Trash, cynique, ordurier, Wanted narre l’histoire de Wesley Gibson, un looser comme on en fait trop. Un beau jour, quelqu’un lui annonce que sa vie n’est pas sa vie, que son père est le plus grand assassin de tous les temps… et qu’il vient de mourir en lui laissant toute sa fortune.

Le début de Wanted joue résolument les anti- Harry Potter. Wesley – un clone d’Eminem – est emmené par Fox – un sosie de Halle Berry – dans les sous-sols de la Fraternité des super-vilains. Où il découvre que les plus grands bad guys de la Création ont éradiqué la partie adverse. Les héros encapés, du moins ceux qui n’ont pas été annihilés au terme d’une guerre (inter-)planétaire en 1986, ne sont plus que de pathétiques ombres d’eux-mêmes.

PERSOS BORDERLINE

La référence inversée au Watchmen génial d’Alan Moore et Dave Gibbons explose à chaque page. Le monde de Moore est une Terre trop humaine, où les vigilantes sont pour la plupart des hommes et femmes ordinaires qui ne peuvent plus rien contre la violence et la médiocrité. L’univers transdimensionnel de Millar est une réalité remodelée par les super-vilains dans leur propre intérêt – même si certains d’entre eux regrettent ce temps où, dans leurs costumes effrayants, ils menaient la danse macabre au grand jour.
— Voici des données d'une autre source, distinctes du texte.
Lemma get_frame_fallback_witness :
  Capture.esp32_fetch Demo.offline_esp32 "http://192.168.1.50/cam-hi.jpg" 5
    = Raise "timed out" /\
  fst (Capture.get_frame Demo.offline_esp32 "http://192.168.1.50/cam-hi.jpg" 0) = None /\
  snd (Capture.get_frame Demo.offline_esp32 "http://192.168.1.50/cam-hi.jpg" 0) =
    [Capture.NetAttempt "http://192.168.1.50/cam-hi.jpg" 5; Capture.LocalAttempt 0].
Proof.
  destruct (get_frame_fallback nat Demo.offline_esp32 "http://192.168.1.50/cam-hi.jpg" 0)
    as [_ [Hnet Hnone]].
  split; [reflexivity|]. split; [reflexivity|].
  apply Hnet. intros f. discriminate.
Defined.

(** ** Facts about the face log *)

Lemma lstrip_cons_eq (a : ascii) (s1 : string) :
  lstrip (String a s1) =
      if is_space a then lstrip s1
      else match s1 with
           | String b s2 =>
               if is_space2 a b then lstrip s2
               else match s2 with
                    | String c s3 => if is_space3 a b c then lstrip s3 else String a s1
                    | EmptyString => String a s1
                    end
           | EmptyString => String a s1
           end.
Proof. reflexivity. Qed.

Lemma rstrip_cons_eq (a : ascii) (s1 : string) :
  rstrip (String a s1) = if lstrip (String a s1) =? "" then "" else String a (rstrip s1).
Proof. reflexivity. Qed.

Lemma is_space_comma : is_space "," = false.
Proof. reflexivity. Qed.

Lemma is_space2_comma (a : ascii) : is_space2 a "," = false /\ is_space2 "," a = false.
Proof. unfold is_space2. split; [apply andb_false_r|reflexivity]. Qed.

Lemma is_space3_comma (a b : ascii) :
  is_space3 a b "," = false /\ is_space3 a "," b = false /\ is_space3 "," a b = false.
Proof.
  unfold is_space3, byte_in. cbn [byte_val nat_of_ascii N_of_ascii N_of_digits].
  repeat split; repeat rewrite ?andb_false_r, ?orb_false_r; reflexivity.
Qed.

Lemma lstrip_cases (s : string) :
  lstrip s = s \/ String.length (lstrip s) < String.length s.
Proof.
  assert (H : forall n s, String.length s <= n ->
            lstrip s = s \/ String.length (lstrip s) < String.length s).
  { induction n as [|n IH]; intros [|a s1] Hs; simpl in Hs; try (left; reflexivity); try lia.
    rewrite lstrip_cons_eq.
    destruct (is_space a).
    { right. destruct (IH s1 ltac:(lia)) as [->|H]; simpl; lia. }
    destruct s1 as [|b s2]; [left; reflexivity|].
    destruct (is_space2 a b).
    { right. simpl in Hs. destruct (IH s2 ltac:(lia)) as [->|H]; simpl; lia. }
    destruct s2 as [|c s3]; [left; reflexivity|].
    destruct (is_space3 a b c); [|left; reflexivity].
    right. simpl in Hs. destruct (IH s3 ltac:(lia)) as [->|H]; simpl; lia. }
  exact (H _ s (le_n _)).
Qed.

Lemma rstrip_length (s : string) : String.length (rstrip s) <= String.length s.
Proof.
  induction s as [|c s IH]; [reflexivity|]. rewrite rstrip_cons_eq.
  destruct (lstrip (String c s) =? ""); simpl; lia.
Qed.

Lemma strip_fixed_lstrip (s : string) : strip s = s -> lstrip s = s.
Proof.
  unfold strip. intros H. destruct (lstrip_cases s) as [Hl|Hl]; [exact Hl|].
  pose proof (rstrip_length (lstrip s)) as Hr. rewrite H in Hr. lia.
Qed.

(** [strip] never removes a comma. *)
Lemma lstrip_comma_nonempty (x y : string) : lstrip (x ++ String "," y) <> "".
Proof.
  pose proof is_space_comma as H1.
  revert x.
  assert (H : forall n x, String.length x <= n -> lstrip (x ++ String "," y) <> "").
  { induction n as [|n IH]; intros x Hx.
    - destruct x; [|simpl in Hx; lia]. cbn [append]. rewrite lstrip_cons_eq, H1.
      destruct y as [|b [|c y]]; [discriminate|rewrite (proj2 (is_space2_comma b)); discriminate|].
      rewrite (proj2 (is_space2_comma b)), (proj2 (proj2 (is_space3_comma b c))). discriminate.
    - destruct x as [|a x1]; [apply (IH ""); simpl; lia|]. simpl in Hx.
      cbn [append]. rewrite lstrip_cons_eq.
      destruct (is_space a); [apply IH; lia|].
      destruct x1 as [|b [|c x3]]; cbn [append].
      + rewrite (proj1 (is_space2_comma a)).
        destruct y as [|d y]; [discriminate|].
        rewrite (proj1 (proj2 (is_space3_comma a d))). discriminate.
      + destruct (is_space2 a b); [apply (IH ""); simpl; lia|].
        rewrite (proj1 (is_space3_comma a b)). discriminate.
      + destruct (is_space2 a b); [apply (IH (String c x3)); simpl in *; lia|].
        destruct (is_space3 a b c); [apply IH; simpl in *; lia|discriminate]. }
  intros x. exact (H _ x (le_n _)).
Qed.

Lemma rstrip_comma (x y : string) :
  rstrip (x ++ String "," y) = x ++ String "," (rstrip y).
Proof.
  induction x as [|a x IH].
  - cbn [append]. rewrite rstrip_cons_eq.
    destruct (String.eqb_spec (lstrip (String "," y)) "") as [H|_];
      [exact (False_ind _ (lstrip_comma_nonempty "" y H))|reflexivity].
  - cbn [append]. rewrite rstrip_cons_eq.
    destruct (String.eqb_spec (lstrip (String a (x ++ String "," y))) "") as [H|_];
      [exact (False_ind _ (lstrip_comma_nonempty (String a x) y H))|].
    rewrite IH. reflexivity.
Qed.

(** A string that [lstrip] leaves unchanged keeps doing so when a comma
    and anything else follow it. *)
Lemma lstrip_comma (N t : string) :
  lstrip N = N -> lstrip (N ++ String "," t) = N ++ String "," t.
Proof.
  intros H.
  destruct N as [|a [|b [|c N3]]]; cbn [append]; rewrite lstrip_cons_eq in *.
  - rewrite is_space_comma. destruct t as [|b [|c t]]; [reflexivity|..].
    + rewrite (proj2 (is_space2_comma b)). reflexivity.
    + rewrite (proj2 (is_space2_comma b)), (proj2 (proj2 (is_space3_comma b c))). reflexivity.
  - destruct (is_space a).
    { exfalso. apply (f_equal String.length) in H. simpl in H. lia. }
    rewrite (proj1 (is_space2_comma a)).
    destruct t as [|d t]; [reflexivity|].
    rewrite (proj1 (proj2 (is_space3_comma a d))). reflexivity.
  - destruct (is_space a).
    { exfalso. destruct (lstrip_cases (String b "")) as [H'|H']; rewrite H in H';
        [apply (f_equal String.length) in H'|]; simpl in H'; lia. }
    destruct (is_space2 a b).
    { exfalso. apply (f_equal String.length) in H. simpl in H. lia. }
    rewrite (proj1 (is_space3_comma a b)). reflexivity.
  - destruct (is_space a).
    { exfalso. destruct (lstrip_cases (String b (String c N3))) as [H'|H']; rewrite H in H';
        [apply (f_equal String.length) in H'|]; simpl in H'; lia. }
    destruct (is_space2 a b).
    { exfalso. destruct (lstrip_cases (String c N3)) as [H'|H']; rewrite H in H';
        [apply (f_equal String.length) in H'|]; simpl in H'; lia. }
    destruct (is_space3 a b c); [|reflexivity].
    exfalso. destruct (lstrip_cases N3) as [H'|H']; rewrite H in H';
      [apply (f_equal String.length) in H'|]; simpl in H'; lia.
Qed.

Lemma str_app_nil_r (a : string) : a ++ "" = a.
Proof. induction a as [|x a IH]; simpl; [reflexivity|]. rewrite IH. reflexivity. Qed.

Lemma writelines_app (ls ls' : list string) :
  writelines (ls ++ ls')%list = writelines ls ++ writelines ls'.
Proof.
  induction ls as [|l ls IH]; simpl; [reflexivity|]. unfold writelines in *.
  simpl. rewrite IH, str_app_assoc. reflexivity.
Qed.

Lemma writelines_cons (l : string) (ls : list string) :
  writelines (l :: ls) = l ++ writelines ls.
Proof. reflexivity. Qed.

Lemma no_cr_app (a b : string) :
  FaceLog.no_cr (a ++ b) = FaceLog.no_cr a && FaceLog.no_cr b.
Proof. induction a as [|c a IH]; [reflexivity|]. simpl. rewrite IH, andb_assoc. reflexivity. Qed.

Lemma universal_newlines_no_cr (s : string) :
  FaceLog.no_cr s = true -> universal_newlines s = s.
Proof.
  induction s as [|c s IH]; intros H; [reflexivity|]. simpl in H.
  apply andb_true_iff in H as [Hc H]. apply negb_true_iff in Hc.
  cbn [universal_newlines]. rewrite Hc, (IH H). reflexivity.
Qed.

Lemma readlines_line (l s : string) :
  FaceLog.line_ok l = true -> readlines (l ++ s) = l :: readlines s.
Proof.
  induction l as [|c l IH]; intros H; [discriminate H|].
  simpl in H |- *. destruct (Ascii.eqb c newline) eqn:Hc.
  - apply String.eqb_eq in H. subst l. apply Ascii.eqb_eq in Hc. subst c. reflexivity.
  - rewrite (IH H). reflexivity.
Qed.

Lemma readlines_writelines (ls : list string) :
  forallb FaceLog.line_ok ls = true -> readlines (writelines ls) = ls.
Proof.
  induction ls as [|l ls IH]; intros H; [reflexivity|].
  simpl in H. apply andb_prop in H as [Hl Hls].
  rewrite writelines_cons, (readlines_line l _ Hl), (IH Hls). reflexivity.
Qed.

Lemma utf8_valid_cons_inv (u : uchar) (s : string) :
  forallb (fun u => match u with UChar _ => true | UByte _ => false end) (u :: decode s) = true ->
  (exists c, u = UChar c) /\ utf8_valid s = true.
Proof.
  intros H. cbn [forallb] in H. apply andb_true_iff in H as [Hu Hs].
  split; [destruct u as [c|b]; [exists c; reflexivity|discriminate Hu]|exact Hs].
Qed.

(** Decoding a well-formed text and then more bytes reads the text
    first. *)
Lemma decode_app_valid (a b : string) :
  utf8_valid a = true -> decode (a ++ b) = (decode a ++ decode b)%list.
Proof.
  assert (H : forall n a, String.length a <= n -> utf8_valid a = true ->
            decode (a ++ b) = (decode a ++ decode b)%list).
  { induction n as [|n IH]; intros [|x a1] Ha Hv; simpl in Ha; try reflexivity; try lia.
    unfold utf8_valid in Hv. cbn [append].
    rewrite (decode_cons_eq x (a1 ++ b)), (decode_cons_eq x a1).
    rewrite (decode_cons_eq x a1) in Hv.
    destruct (byte_val x <? 128)%Z.
    { apply utf8_valid_cons_inv in Hv as [_ Hv]. cbn [app]. f_equal. apply IH; [lia|exact Hv]. }
    destruct (byte_in 194 223 x).
    { destruct a1 as [|c a2]; [apply utf8_valid_cons_inv in Hv as [[? Hu] _]; discriminate Hu|].
      cbn [append]. destruct (cont c);
        apply utf8_valid_cons_inv in Hv as [[? Hu] Hv]; try discriminate Hu.
      cbn [app]. f_equal. apply IH; [simpl in Ha; lia|exact Hv]. }
    destruct (byte_in 224 239 x).
    { destruct a1 as [|c [|d a3]];
        try (apply utf8_valid_cons_inv in Hv as [[? Hu] _]; discriminate Hu).
      cbn [append]. destruct (second3 x c && cont d);
        apply utf8_valid_cons_inv in Hv as [[? Hu] Hv]; try discriminate Hu.
      cbn [app]. f_equal. apply IH; [simpl in Ha; lia|exact Hv]. }
    destruct (byte_in 240 244 x).
    { destruct a1 as [|c [|d [|e a4]]];
        try (apply utf8_valid_cons_inv in Hv as [[? Hu] _]; discriminate Hu).
      cbn [append]. destruct (second4 x c && cont d && cont e);
        apply utf8_valid_cons_inv in Hv as [[? Hu] Hv]; try discriminate Hu.
      cbn [app]. f_equal. apply IH; [simpl in Ha; lia|exact Hv]. }
    apply utf8_valid_cons_inv in Hv as [[? Hu] _]; discriminate Hu. }
  exact (H _ a (le_n _)).
Qed.

Lemma utf8_valid_app (a b : string) :
  utf8_valid a = true -> utf8_valid b = true -> utf8_valid (a ++ b) = true.
Proof.
  intros Ha Hb. unfold utf8_valid in *. rewrite (decode_app_valid a b Ha), forallb_app, Ha, Hb.
  reflexivity.
Qed.

Section FaceLogFacts.
Import FS FaceLog.

Lemma lookup_filter (p q : string) (l : list (string * string)) :
  p <> q -> lookup q (filter (fun e => negb (fst e =? p)) l) = lookup q l.
Proof.
  intros Hpq. induction l as [|[r b] l IH]; [reflexivity|]. cbn [filter fst].
  destruct (String.eqb_spec r p) as [->|Hr]; cbn [negb].
  - cbn [lookup]. destruct (String.eqb_spec p q); [contradiction|exact IH].
  - cbn [lookup]. rewrite IH. reflexivity.
Qed.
Le duo Millar/Jones pervertit les codes du récit d’initiation, du conte et du comic, sous le dessin léché de J.G. Jones, un prof de peinture reconverti dans la BD. Son trait joue les contrastes absolus avec le ton de Miller, ses titres de chapitre outranciers (« Allez tous vous faire enc…! »), son ultraviolence gratuite, ses persos borderline (Tas-de-Merde, qui finira javellisé dans la cuvette des WC) et sa fin en forme de gifle au lecteur…

Le final, avec sa mise en abyme, compose un contrepoint passionnant au chef-d’£uvre de Moore. Là où ce dernier illustrait un vertigineux espoir pour l’avenir de l’humanité, Millar plonge dans la part d’ombre de ce mouton de Panurge qu’est forcément le lecteur de comics. Vous vous sentez visé?